Work item: Check each line of the data, and copy those where "directory" appears.
________________
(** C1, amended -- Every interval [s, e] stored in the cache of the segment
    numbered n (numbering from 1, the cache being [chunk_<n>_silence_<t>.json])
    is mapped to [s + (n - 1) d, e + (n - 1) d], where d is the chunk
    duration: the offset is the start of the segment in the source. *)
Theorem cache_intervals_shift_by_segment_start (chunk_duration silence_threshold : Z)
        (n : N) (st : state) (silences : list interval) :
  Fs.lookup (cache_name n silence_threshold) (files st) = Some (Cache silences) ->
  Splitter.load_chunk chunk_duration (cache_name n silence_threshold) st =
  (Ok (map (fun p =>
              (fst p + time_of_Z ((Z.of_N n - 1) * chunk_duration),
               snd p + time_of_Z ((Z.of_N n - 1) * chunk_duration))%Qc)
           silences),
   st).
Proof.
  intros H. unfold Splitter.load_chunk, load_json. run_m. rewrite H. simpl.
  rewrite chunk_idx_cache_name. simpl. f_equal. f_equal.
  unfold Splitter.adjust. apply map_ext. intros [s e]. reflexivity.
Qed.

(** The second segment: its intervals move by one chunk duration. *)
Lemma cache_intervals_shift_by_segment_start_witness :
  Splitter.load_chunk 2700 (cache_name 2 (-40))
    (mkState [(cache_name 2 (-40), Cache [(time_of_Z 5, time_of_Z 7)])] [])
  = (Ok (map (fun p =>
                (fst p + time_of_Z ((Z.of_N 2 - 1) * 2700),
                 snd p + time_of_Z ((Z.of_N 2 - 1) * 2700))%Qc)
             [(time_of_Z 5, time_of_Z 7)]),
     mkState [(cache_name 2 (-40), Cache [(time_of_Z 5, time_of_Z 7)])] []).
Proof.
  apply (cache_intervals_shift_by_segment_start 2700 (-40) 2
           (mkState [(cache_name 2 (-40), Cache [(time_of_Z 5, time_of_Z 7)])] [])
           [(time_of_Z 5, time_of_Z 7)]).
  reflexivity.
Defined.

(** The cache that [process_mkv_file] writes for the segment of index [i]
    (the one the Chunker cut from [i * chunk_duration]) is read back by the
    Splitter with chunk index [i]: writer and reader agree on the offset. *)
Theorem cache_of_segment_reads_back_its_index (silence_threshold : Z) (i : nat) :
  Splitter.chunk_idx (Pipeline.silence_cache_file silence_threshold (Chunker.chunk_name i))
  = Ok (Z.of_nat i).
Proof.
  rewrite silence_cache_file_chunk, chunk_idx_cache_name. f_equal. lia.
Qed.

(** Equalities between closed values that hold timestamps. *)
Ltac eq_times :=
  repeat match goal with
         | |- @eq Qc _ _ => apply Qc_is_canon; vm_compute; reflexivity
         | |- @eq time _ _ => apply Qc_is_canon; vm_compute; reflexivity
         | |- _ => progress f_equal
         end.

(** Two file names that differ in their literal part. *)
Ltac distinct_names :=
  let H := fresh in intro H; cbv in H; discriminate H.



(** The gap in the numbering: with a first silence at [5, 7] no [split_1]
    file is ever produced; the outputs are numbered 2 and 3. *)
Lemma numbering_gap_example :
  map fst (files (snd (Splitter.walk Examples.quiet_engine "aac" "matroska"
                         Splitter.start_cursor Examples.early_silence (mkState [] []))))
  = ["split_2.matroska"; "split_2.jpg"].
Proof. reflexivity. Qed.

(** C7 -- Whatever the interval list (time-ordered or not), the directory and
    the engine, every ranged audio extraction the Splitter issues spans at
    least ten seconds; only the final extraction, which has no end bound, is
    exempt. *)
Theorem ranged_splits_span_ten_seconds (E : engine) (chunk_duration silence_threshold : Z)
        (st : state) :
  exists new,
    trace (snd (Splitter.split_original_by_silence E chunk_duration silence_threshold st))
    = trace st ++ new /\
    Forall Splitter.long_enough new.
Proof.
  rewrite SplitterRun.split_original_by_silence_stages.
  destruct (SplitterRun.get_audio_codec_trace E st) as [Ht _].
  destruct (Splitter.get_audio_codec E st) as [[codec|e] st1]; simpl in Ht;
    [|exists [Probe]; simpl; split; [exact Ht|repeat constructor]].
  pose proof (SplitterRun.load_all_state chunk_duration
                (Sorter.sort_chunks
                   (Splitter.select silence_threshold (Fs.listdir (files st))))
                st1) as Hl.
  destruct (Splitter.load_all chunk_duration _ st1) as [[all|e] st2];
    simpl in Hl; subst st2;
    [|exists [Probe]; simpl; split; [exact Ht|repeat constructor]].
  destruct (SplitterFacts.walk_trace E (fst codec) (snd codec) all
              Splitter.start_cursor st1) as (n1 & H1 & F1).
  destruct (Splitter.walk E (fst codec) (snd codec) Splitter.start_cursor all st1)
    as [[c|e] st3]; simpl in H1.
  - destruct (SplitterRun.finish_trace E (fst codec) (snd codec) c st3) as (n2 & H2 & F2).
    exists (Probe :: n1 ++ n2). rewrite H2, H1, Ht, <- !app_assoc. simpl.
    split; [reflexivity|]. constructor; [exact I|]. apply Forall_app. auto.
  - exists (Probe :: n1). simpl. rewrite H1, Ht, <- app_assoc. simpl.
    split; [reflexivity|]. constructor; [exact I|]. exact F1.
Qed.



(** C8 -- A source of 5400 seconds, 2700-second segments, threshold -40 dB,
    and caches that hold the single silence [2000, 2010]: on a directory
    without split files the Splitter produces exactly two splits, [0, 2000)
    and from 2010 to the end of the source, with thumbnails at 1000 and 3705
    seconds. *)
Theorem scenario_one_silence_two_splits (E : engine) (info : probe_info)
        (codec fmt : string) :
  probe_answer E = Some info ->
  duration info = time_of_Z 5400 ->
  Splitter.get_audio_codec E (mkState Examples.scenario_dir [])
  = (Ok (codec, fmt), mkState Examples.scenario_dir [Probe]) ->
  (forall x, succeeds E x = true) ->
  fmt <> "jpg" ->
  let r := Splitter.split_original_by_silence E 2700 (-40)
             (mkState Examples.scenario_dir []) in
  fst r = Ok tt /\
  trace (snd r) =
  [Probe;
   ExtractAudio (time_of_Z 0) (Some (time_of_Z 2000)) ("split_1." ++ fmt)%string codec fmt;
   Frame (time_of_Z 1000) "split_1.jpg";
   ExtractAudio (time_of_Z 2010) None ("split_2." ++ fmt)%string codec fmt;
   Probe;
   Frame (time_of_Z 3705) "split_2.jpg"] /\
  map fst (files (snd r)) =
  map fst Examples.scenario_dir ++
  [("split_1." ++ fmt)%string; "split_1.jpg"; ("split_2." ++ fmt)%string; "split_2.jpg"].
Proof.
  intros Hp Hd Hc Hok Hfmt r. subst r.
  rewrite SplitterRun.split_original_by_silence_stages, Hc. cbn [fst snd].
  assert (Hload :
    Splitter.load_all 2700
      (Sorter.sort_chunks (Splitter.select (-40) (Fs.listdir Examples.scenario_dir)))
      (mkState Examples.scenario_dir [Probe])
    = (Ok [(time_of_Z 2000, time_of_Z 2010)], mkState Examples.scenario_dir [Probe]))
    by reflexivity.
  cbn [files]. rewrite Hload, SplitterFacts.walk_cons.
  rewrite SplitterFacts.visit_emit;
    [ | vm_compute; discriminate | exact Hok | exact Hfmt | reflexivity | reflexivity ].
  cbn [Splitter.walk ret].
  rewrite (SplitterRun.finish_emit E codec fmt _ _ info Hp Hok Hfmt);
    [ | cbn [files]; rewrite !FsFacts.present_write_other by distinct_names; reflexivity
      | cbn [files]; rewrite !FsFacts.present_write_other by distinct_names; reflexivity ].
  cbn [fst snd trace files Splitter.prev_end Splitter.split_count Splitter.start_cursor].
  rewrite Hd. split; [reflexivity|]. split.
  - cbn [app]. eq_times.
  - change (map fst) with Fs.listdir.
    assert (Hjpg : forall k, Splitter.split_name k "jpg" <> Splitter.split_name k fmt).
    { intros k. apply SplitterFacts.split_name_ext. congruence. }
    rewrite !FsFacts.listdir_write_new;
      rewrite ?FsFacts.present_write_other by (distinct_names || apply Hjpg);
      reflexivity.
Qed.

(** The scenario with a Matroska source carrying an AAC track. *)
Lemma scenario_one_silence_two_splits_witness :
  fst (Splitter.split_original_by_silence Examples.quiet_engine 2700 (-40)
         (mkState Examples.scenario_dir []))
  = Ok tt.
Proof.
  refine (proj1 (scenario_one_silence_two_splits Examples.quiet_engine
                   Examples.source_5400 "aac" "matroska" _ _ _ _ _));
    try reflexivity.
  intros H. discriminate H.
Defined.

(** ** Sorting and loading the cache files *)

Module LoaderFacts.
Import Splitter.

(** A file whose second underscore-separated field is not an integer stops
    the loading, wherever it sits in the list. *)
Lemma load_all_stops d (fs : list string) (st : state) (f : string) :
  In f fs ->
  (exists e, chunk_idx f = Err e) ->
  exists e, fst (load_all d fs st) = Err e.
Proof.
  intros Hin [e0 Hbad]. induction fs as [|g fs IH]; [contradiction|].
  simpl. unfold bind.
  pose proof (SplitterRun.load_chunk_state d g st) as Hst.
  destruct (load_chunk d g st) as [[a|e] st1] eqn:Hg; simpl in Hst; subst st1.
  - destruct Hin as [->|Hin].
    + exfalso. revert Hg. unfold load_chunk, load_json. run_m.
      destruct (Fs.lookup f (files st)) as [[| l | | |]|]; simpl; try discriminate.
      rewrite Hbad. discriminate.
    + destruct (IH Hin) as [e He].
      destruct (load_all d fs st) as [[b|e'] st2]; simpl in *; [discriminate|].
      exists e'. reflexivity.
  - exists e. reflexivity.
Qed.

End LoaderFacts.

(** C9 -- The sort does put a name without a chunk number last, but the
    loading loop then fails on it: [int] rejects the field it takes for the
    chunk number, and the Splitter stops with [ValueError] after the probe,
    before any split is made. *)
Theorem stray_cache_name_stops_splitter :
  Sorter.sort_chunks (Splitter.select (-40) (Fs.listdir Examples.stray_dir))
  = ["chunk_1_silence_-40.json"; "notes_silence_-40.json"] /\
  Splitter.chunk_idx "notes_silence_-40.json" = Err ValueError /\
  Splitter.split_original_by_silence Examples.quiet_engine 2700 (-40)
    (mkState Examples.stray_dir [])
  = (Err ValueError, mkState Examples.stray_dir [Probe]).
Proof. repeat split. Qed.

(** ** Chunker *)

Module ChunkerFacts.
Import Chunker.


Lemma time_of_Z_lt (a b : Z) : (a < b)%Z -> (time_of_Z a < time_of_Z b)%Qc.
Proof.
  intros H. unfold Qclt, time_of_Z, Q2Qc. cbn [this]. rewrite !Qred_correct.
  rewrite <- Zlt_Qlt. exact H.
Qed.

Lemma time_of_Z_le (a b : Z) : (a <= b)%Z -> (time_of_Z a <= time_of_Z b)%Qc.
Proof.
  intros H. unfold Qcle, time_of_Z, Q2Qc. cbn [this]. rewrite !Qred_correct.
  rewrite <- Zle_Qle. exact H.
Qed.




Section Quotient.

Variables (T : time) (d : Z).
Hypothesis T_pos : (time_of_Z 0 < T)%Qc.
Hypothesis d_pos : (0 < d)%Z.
________________
Response area:
(** C7 -- Whatever the interval list (time-ordered or not), the directory and
    and caches that hold the single silence [2000, 2010]: on a directory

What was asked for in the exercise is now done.